# Data for analysis:
Lemma cloneCall_nil c m :
  fresh m → (∀ i, i ∈ cloneOrder c → refersIn (mHeap m) i) →
  ∃ c1 m', cloneCall c None m = Ret (c1, None, m') ∧ grows (mHeap m) (mHeap m') ∧ fresh m' ∧
    Meta c1 = Meta c ∧ Props c1 = Props c.
Proof.
  intros Hfr Hin. unfold cloneOrder in Hin. unfold cloneCall.
  assert (∃ ret m1, match Ret_ c with
      | None => Ret (None, None, m)
      | Some i => let! '(r, newargs, m) := clone (ResultArg i) None m in
        match r with
        | ResultArg i1 => Ret (Some i1, newargs, m)
        | _ => Panic "interface conversion: not a ResultArg" end
      end = Ret (ret, None, m1) ∧ grows (mHeap m) (mHeap m1) ∧ fresh m1) as (ret & m1 & -> & Hg1 & Hfr1).
  { destruct (Ret_ c) as [i|]; [|eexists _, _; split; [done|]; split; [reflexivity|done]].
    destruct (clone_result_nil i m Hfr) as (y & m' & Hcl & Hg & Hf'); [apply Hin; set_solver|].
    rewrite Hcl. cbn [rbind]. cbn [clone] in Hcl. unbind. cbn [alloc] in Hcl. unbind. subst. eexists _, _; split; [done|]; split; [done|done]. }
  cbn [rbind].
  destruct (dup_loop clone results (Args c)) with (acc := @nil Arg) (m := m1) as (ys & m2 & -> & Hg2 & Hfr2).
  - intros x m' Hx Hf' Hi. by apply clone_nil.
  - done.
  - intros x i Hx Hi. eapply refersIn_grows; [done|]. apply Hin. rewrite elem_of_app, elem_of_concat.
    right. exists (results x). split; [by apply list_elem_of_fmap_2|done].
  - cbn [rbind]. eexists _, m2. split; [done|]. split; [by etrans|done].
Qed.

(** The calls with their properties, as the duplication should leave them. *)
Definition summary (c : Call) : Syscall * CallProps := (Meta c, Props c).
Fixpoint dupShape (i : nat) (l : list (Syscall * CallProps)) (duplicate : list nat) :
    list (Syscall * CallProps) :=
  match l with
  | [] => []
  | (meta, p) :: l =>
    (if decide (i ∈ duplicate) then [(meta, MkProps (FailNth p) true (Rerun p))] else []) ++
    (meta, p) :: dupShape (S i) l duplicate
  end.

Lemma dupLoop_spec prog : ∀ i dup m,
  fresh m → (∀ c x, c ∈ prog → x ∈ cloneOrder c → refersIn (mHeap m) x) →
  ∃ ret m', dupLoop i prog dup m = Ret (ret, m') ∧ summary <$> ret = dupShape i (summary <$> prog) dup.
Proof.
  induction prog as [|c prog IH]; intros i dup m Hfr Hin; simpl; [by eauto|]. case_decide as Hd.
  - destruct (cloneCall_nil c m Hfr) as (c1 & m1 & -> & Hg & Hfr1 & Hmeta & Hprops);
      [intros x; apply Hin; set_solver|]. cbn [rbind].
    destruct (IH (S i) dup m1 Hfr1) as (ret & m2 & -> & Hs).
    { intros c' x Hc' Hx. eapply refersIn_grows; [done|]. apply (Hin c'); [set_solver|done]. }
    cbn [rbind]. eexists _, m2. split; [done|]. simpl. unfold summary at 1. simpl.
    rewrite Hmeta, Hprops. do 2 f_equal. exact Hs.
  - destruct (IH (S i) dup m Hfr) as (ret & m2 & -> & Hs); [set_solver|].
    cbn [rbind]. eexists _, m2. split; [done|]. simpl. f_equal. exact Hs.
Qed.

Lemma clone_dup calls m dup :
  runnable calls m →
  ∃ prog m1 ret m2, Clone calls m = Ret (prog, m1) ∧ dupLoop 0 prog dup m1 = Ret (ret, m2) ∧
    summary <$> ret = dupShape 0 (summary <$> calls) dup.
Proof.
  intros Hrn. destruct (clone_readable _ _ Hrn) as (prog & na & m1 & Hcl & Hcopy & Hcp & Hrd).
  destruct (dupLoop_spec prog 0 dup m1) as (ret & m2 & Hdl & Hs).
  - apply Hcp.
  - intros c1 i1 Hc1 Hi1. apply list_elem_of_lookup in Hc1 as [k Hk].
    destruct (Forall2_lookup_r _ _ _ _ _ Hcopy Hk) as (c & Hc & Hcc).
    pose proof (runnable_readable _ _ Hrn) as Hrd0. rewrite Forall_lookup in Hrd0.
    destruct (Hrd0 _ _ Hc) as [_ Hin0].
    destruct (copied_back _ _ _ _ _ _ _ _ Hcp Hcc Hi1) as (i & Hi & Hna).
    destruct (Hin0 i Hi) as [o Ho].
    destruct (cp_obj _ _ _ _ _ Hcp _ _ _ Hna Ho) as (o1 & Ho1 & _ & _ & _ & _ & _ & Hres & _).
    exists o1. split; [done|]. rewrite Hres. intros r1 Hr1. apply bind_Some in Hr1 as (r & _ & Hr).
    destruct (copied_lookup _ _ _ _ _ (rn_order _ _ Hrn) Hcp r r1 Hr) as (ro & _ & ro1 & ? & _). eauto.
  - exists prog, m1, ret, m2. split; [done|]. split; [done|]. rewrite Hs. f_equal.
    clear -Hcopy. induction Hcopy as [|c c1 l l1 Hc _ IH]; [done|]. rewrite !fmap_cons, IH. f_equal.
    unfold summary. by rewrite (cc_meta _ _ _ Hc), (cc_props _ _ _ Hc).
Qed.


(** ** [ValidateAsyncCall] *)

Lemma limitAsync_nil prog : Forall2 sameButAsync prog (limitAsync ConcurrCallSize prog) ∧
  asyncs (limitAsync ConcurrCallSize prog) = 0.
Proof.
  induction prog as [|c prog [IH1 IH2]]; [split; [constructor|done]|].
  cbn [limitAsync]. rewrite decide_True by done. split; [constructor; [by exists false|done]|].
  unfold asyncs in *. by rewrite filter_cons_False.
Qed.

Lemma limitAsync_spec prog : ∀ n,
  0 ≤ n ≤ ConcurrCallSize →
  Forall2 sameButAsync prog (limitAsync n prog) ∧ asyncs (limitAsync n prog) ≤ ConcurrCallSize - n ∧
  ∀ k c, prog !! k = Some c → n + asyncs (take k prog) < ConcurrCallSize →
    limitAsync n prog !! k = Some c.
Proof.
  induction prog as [|c prog IH]; intros n Hn.
  { split_and!; [constructor|unfold asyncs; simpl; lia|done]. }
  destruct (decide (n = ConcurrCallSize)) as [->|Hlt].
  { destruct (limitAsync_nil (c :: prog)) as [H1 H2]. split_and!; [done|lia|].
    intros k ck _ Hk. unfold asyncs in Hk. lia. }
  cbn [limitAsync]. rewrite decide_False by lia.
  destruct (IH (if isAsync c then n + 1 else n)) as (H1 & H2 & H3); [destruct (isAsync c); lia|].
  split; [constructor; [exists (isAsync c); by destruct c as [? ? ? []]|done]|].
  unfold asyncs in *. split.
  - rewrite filter_cons. destruct (isAsync c); case_decide; simpl; lia || congruence.
  - intros [|k] ck Hk Hlt'; [done|]. apply H3; [done|]. cbn [take] in Hlt'.
    rewrite filter_cons in Hlt'. destruct (isAsync c); case_decide; simpl in Hlt'; lia || congruence.
Qed.

(** [ValidateAsyncCall] leaves at most two asynchronous calls: on a program of two or
    more calls it yields a copy that differs at most in the asynchronous flags, and
    that keeps the flag of every call up to the second asynchronous one. *)
Theorem validateAsync_limit calls m :
  runnable calls m → 2 ≤ Z.of_nat (length calls) →
  ∃ copy prog m', Clone calls m = Ret (copy, m') ∧ ValidateAsyncCall calls m = Ret (prog, m') ∧
    Forall2 sameButAsync copy prog ∧ asyncs prog ≤ 2 ∧
    ∀ k c, copy !! k = Some c → asyncs (take k copy) < 2 → prog !! k = Some c.
Proof.
  intros Hrn Hn. destruct (clone_readable _ _ Hrn) as (copy & na & m' & Hcl & _).
  unfold ValidateAsyncCall. rewrite decide_False by (unfold ConcurrCallSize; lia).
  rewrite Hcl. cbn [rbind]. destruct (limitAsync_spec copy 0) as (H1 & H2 & H3); [done|].
  exists copy, (limitAsync 0 copy), m'. split_and!; [done|done|done|done|].
  intros k c Hk Hlt. apply H3; [done|]. unfold ConcurrCallSize. lia.
Qed.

# Task requirements:
Among the entries above, the line containing "rewrite filter_cons in", the line containing "2 → prog !! k = Some c.", and all lines between them are to be restated word for word; nothing else belongs in the reply.

# Completed task:
    rewrite filter_cons in Hlt'. destruct (isAsync c); case_decide; simpl in Hlt'; lia || congruence.
Qed.

(** [ValidateAsyncCall] leaves at most two asynchronous calls: on a program of two or
    more calls it yields a copy that differs at most in the asynchronous flags, and
    that keeps the flag of every call up to the second asynchronous one. *)
Theorem validateAsync_limit calls m :
  runnable calls m → 2 ≤ Z.of_nat (length calls) →
  ∃ copy prog m', Clone calls m = Ret (copy, m') ∧ ValidateAsyncCall calls m = Ret (prog, m') ∧
    Forall2 sameButAsync copy prog ∧ asyncs prog ≤ 2 ∧
    ∀ k c, copy !! k = Some c → asyncs (take k copy) < 2 → prog !! k = Some c.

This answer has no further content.